The AI data center buildout has split into two tiers. The giant projects that define the narrative are bogged down in local fights and construction lag, while the capacity that actually gets bought right now comes from far smaller facilities. For US chipmakers, server vendors, and power-equipment suppliers, the near-term opportunity is moving down in scale and outward in geography, even as the industry's public story stays fixed on gigawatts.
The Gigawatt Plan Is Not Delivering On Schedule
OpenAI and Anthropic are spending billions on massive data center deals, yet they are simultaneously seeking immediate capacity through smaller data center deals, as Tom's Hardware reported. Those smaller facilities run 20 to 30 MW and are meant to provide capacity while mega structures undergo construction, according to the same report. That is the tell. When the two most prominent AI labs are shopping below the size of their flagship commitments, the flagship commitments are not yet producing usable compute at the pace demand requires. The gigawatt project remains the destination. It is no longer the mechanism.
The reason is partly physical and partly political. Construction timelines for very large sites have stretched, and the deals that get signed do not convert to racks and accelerators on the schedule the models need. The labs have responded by buying what is available rather than what is impressive.

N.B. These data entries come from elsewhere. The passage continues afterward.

(* ===== verification/ShiftThm.v ===== *)
(** * The laws of shifting and substitution *)

From stdpp Require Import base list numbers.
From S2P Require Import Prelude Ir Fold FoldLaws Shift.

(** Two computed variables with the same depth. *)
Ltac same_var :=
  simpl in *; try done; try lia;
  match goal with
  | |- context [mkBoundVar ?x ?i] =>
    match goal with
    | |- context [mkBoundVar ?y i] =>
        lazymatch x with y => fail | _ => replace x with y by lia; done end
    end
  end.

(** Take a callback's computation apart. *)
Ltac inv_val :=
  repeat match goal with
  | H : (_ ≫= _) = Val _ |- _ => inv_outcome H
  | H : Val _ = Val _ |- _ => injection H as H
  | H : mret _ = Val _ |- _ => injection H as H
  | _ => progress subst
  end; simpl in *.

Ltac leaf_eq :=
  intros; leaf_cases; try done; inv_val;
  repeat (progress (unfold DownShifter_adjust, Shifter_adjust, shifted_in_from,
                      debruijn_shifted_in_from in *; simpl in *; leaf_cases);
          try done; try lia; inv_val).

Ltac leaf_const_eq IH :=
  leaf_eq; try same_var; try (erewrite IH by eassumption; done).

Lemma index_if_innermost_Some bv i :
  index_if_innermost bv = Some i ↔ bv.(debruijn) = 0 ∧ i = bv.(index).
Proof.
  unfold index_if_innermost, index_if_bound_at, INNERMOST. case_decide; naive_solver.
Qed.

Lemma index_if_innermost_None bv : index_if_innermost bv = None ↔ bv.(debruijn) ≠ 0.
Proof.
  unfold index_if_innermost, index_if_bound_at, INNERMOST. case_decide; naive_solver.
Qed.

Lemma shifted_out_eq bv :
  shifted_out bv = if decide (bv.(debruijn) = 0) then None
                   else Some (mkBoundVar (bv.(debruijn) - 1) bv.(index)).
Proof.
  unfold shifted_out, debruijn_shifted_out, debruijn_shifted_out_to, within, ONE.
  destruct bv as [[|n] i]; simpl; [done|]. by rewrite Nat.sub_0_r.
Qed.

(** A free variable under a substitution: innermost or not. *)
Ltac subst_cases :=
  unfold Subst_free_var, SubstFolder_free_var in *; simpl in *;
  repeat match goal with
  | |- context [index_if_innermost ?bv] =>
      let Hi := fresh "Hi" in
      destruct (index_if_innermost bv) eqn:Hi;
      [apply index_if_innermost_Some in Hi as [Hi ->]|apply index_if_innermost_None in Hi];
      simpl in *
  end;
  rewrite ?shifted_out_eq; repeat (case_decide; simpl in *); try lia; simpl in *;
  unfold shifted_in_from, debruijn_shifted_in_from; simpl.

Section Laws.
Context {T : Type} `{FoldLaws T}.
Implicit Types t : T.

Lemma shift_shift_off t t' a b k d :
  k ≤ a → fold_with (Shifter a) t d = Val t' →
  fold_with (Shifter (a + b)) t d = fold_with (Shifter b) t' (k + d).
Proof.
  intros Hk Ht. apply (lift_eq k). revert Ht.
  apply (fold_partial (Shifter a) _ (eq_family_cong _ _ _) (λ _, True)).
  - intros [] d' l' _ Hl; leaf_eq; same_var.
  - intros [] d' t0 _ Hv Ht0; try done; leaf_eq; same_var.
  - intros t0 [] d' c' _ IH Hv Hc; try done; leaf_const_eq IH.
  - apply Forall_leaves_true.
Qed.

Lemma shift_shift t t' a b d :
  fold_with (Shifter a) t d = Val t' →
  fold_with (Shifter (a + b)) t d = fold_with (Shifter b) t' d.
Proof. apply (shift_shift_off t t' a b 0 d). lia. Qed.

Lemma shifter_0 t d : fold_with (Shifter 0) t d = Val t.
Proof.
  edestruct (fold_total (T := T) (Shifter 0) id_family id_family_cong (λ _, True))
    as (t' & -> & ->%lift_id); [| | | |done].
  - intros [] d' _; leaf_eq; eexists; (split; [done|]); simpl; try done; destruct bv; same_var.
  - intros [] d' _ Hv; try done; leaf_eq; eexists; (split; [done|]); simpl; try done; destruct bv; same_var.
  - intros t0 [] d' _ (t' & Ht' & Hr) Hv; try done; leaf_eq; try rewrite Ht';
      eexists; (split; [done|]); simpl in *; subst; try done; destruct bv; same_var.
  - apply Forall_leaves_true.
Qed.

Lemma shift_then_out t t' a d :
  fold_with (Shifter a) t d = Val t' → fold_with (DownShifter a) t' d = Val t.
Proof.
  intros Ht. rewrite <- (shifter_0 t d). symmetry. apply (lift_eq 0). revert Ht.
  apply (fold_partial (Shifter a) _ (eq_family_cong _ _ _) (λ _, True)).
  - intros [] d' l' _ Hl; leaf_eq; same_var.
  - intros [] d' t0 _ Hv Ht0; try done; leaf_eq; same_var.
  - intros t0 [] d' c' _ IH Hv Hc; try done; leaf_const_eq IH.
  - apply Forall_leaves_true.
Qed.

Lemma out_then_shift t t' a d :
  fold_with (DownShifter a) t d = Val t' → fold_with (Shifter a) t' d = Val t.
Proof.
  intros Ht. rewrite <- (shifter_0 t d). symmetry. apply (lift_eq 0). revert Ht.
  apply (fold_partial (DownShifter a) _ (eq_family_cong _ _ _) (λ _, True)).
  - intros [] d' l' _ Hl; leaf_eq; same_var.
  - intros [] d' t0 _ Hv Ht0; try done; leaf_eq; same_var.
  - intros t0 [] d' c' _ IH Hv Hc; try done; leaf_const_eq IH.
  - apply Forall_leaves_true.
Qed.


(** Substitution undoes one level of a shift. *)
Lemma subst_shifted t t' ps n k d :
  k < n → fold_with (Shifter n) t d = Val t' →
  fold_with (Shifter (n - 1)) t d = fold_with (Subst ps) t' (k + d).
Proof.
  intros Hk Ht. apply (lift_eq k). revert Ht.
  apply (fold_partial (Shifter n) _ (eq_family_cong _ _ _) (λ _, True)).
  - intros [] d' l' _ Hl; leaf_eq; subst_cases; same_var.
  - intros [] d' t0 _ Hv Ht0; try done; leaf_eq; subst_cases; same_var.
  - intros t0 [] d' c' _ IH Hv Hc; try done; leaf_eq; subst_cases; try same_var;
      try (erewrite IH by eassumption; done).
  - apply Forall_leaves_true.
Qed.

End Laws.

Lemma shifter_0_ty t d : fold_ty (Shifter 0) t d = Val t.
Proof. exact (shifter_0 (T := Ty) t d). Qed.
Lemma shifter_0_lifetime t d : fold_lifetime (Shifter 0) t d = Val t.
Proof. exact (shifter_0 (T := Lifetime) t d). Qed.
Lemma shifter_0_const t d : fold_const (Shifter 0) t d = Val t.
Proof. exact (shifter_0 (T := Const) t d). Qed.

Lemma SubstFolder_free_var_Subst {A} `{Fold A} ps (sel1 sel2 : GenericArg → Fallible A) var bv d a :
  (∀ p a, sel1 p = Val a → sel2 p = Val a) →
  SubstFolder_free_var ps sel1 bv d = Val a → Subst_free_var ps sel2 var bv d = Val a.
Proof.
  intros Hsel Ha. unfold SubstFolder_free_var in Ha. inv_outcome Ha.
  apply bool_decide_eq_true in Hx as Hbv.
  unfold Subst_free_var, index_if_innermost, index_if_bound_at.
  rewrite decide_True by done. by rewrite Hx0; simpl; rewrite (Hsel _ _ Hx1).
Qed.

Pennsylvania Shows The Political Ceiling
TechCrunch's account of two years of fraught AI data center debates in Pennsylvania is a case study in why the big tier is slow. The piece is built around a simple finding: everyone can find a reason to dislike data center construction. That is not a minor public-relations problem. It is a siting problem. Opposition is not concentrated in one constituency that can be negotiated with, because the objections arrive from different directions and do not share a remedy.
For US technology companies, this means the constraint on AI capacity is not only silicon or capital. It is permission. A project that needs local approval, power interconnection, water arrangements and community tolerance faces multiple veto points, and each one can add months. Pennsylvania is not exceptional in the TechCrunch reporting. It is illustrative. The pattern suggests that the marginal large project in the United States now carries a political discount on top of its construction cost.
Small Sites Become The Pressure Valve
The 20 to 30 MW facilities that OpenAI and Anthropic are pursuing, per Tom's Hardware, occupy a different political and physical footprint. They need less land, less transmission buildout and fewer headline-generating concessions. They can be placed in more jurisdictions, which spreads siting risk rather than concentrating it. That makes them a sensible hedge even though they are expensive per unit of compute and modest in absolute terms.
This matters for the US AI hardware supply chain in a specific way. Large campuses reward different products than small ones. The mega-site economics favor very high-density racks, liquid cooling at scale, and dedicated substation infrastructure. The smaller tier still needs accelerators, but the balance shifts toward equipment that can be deployed quickly in existing or brownfield facilities, where power and cooling are bounded. Vendors whose roadmaps assume only the gigawatt customer may find the near-term order book composed of something more modest.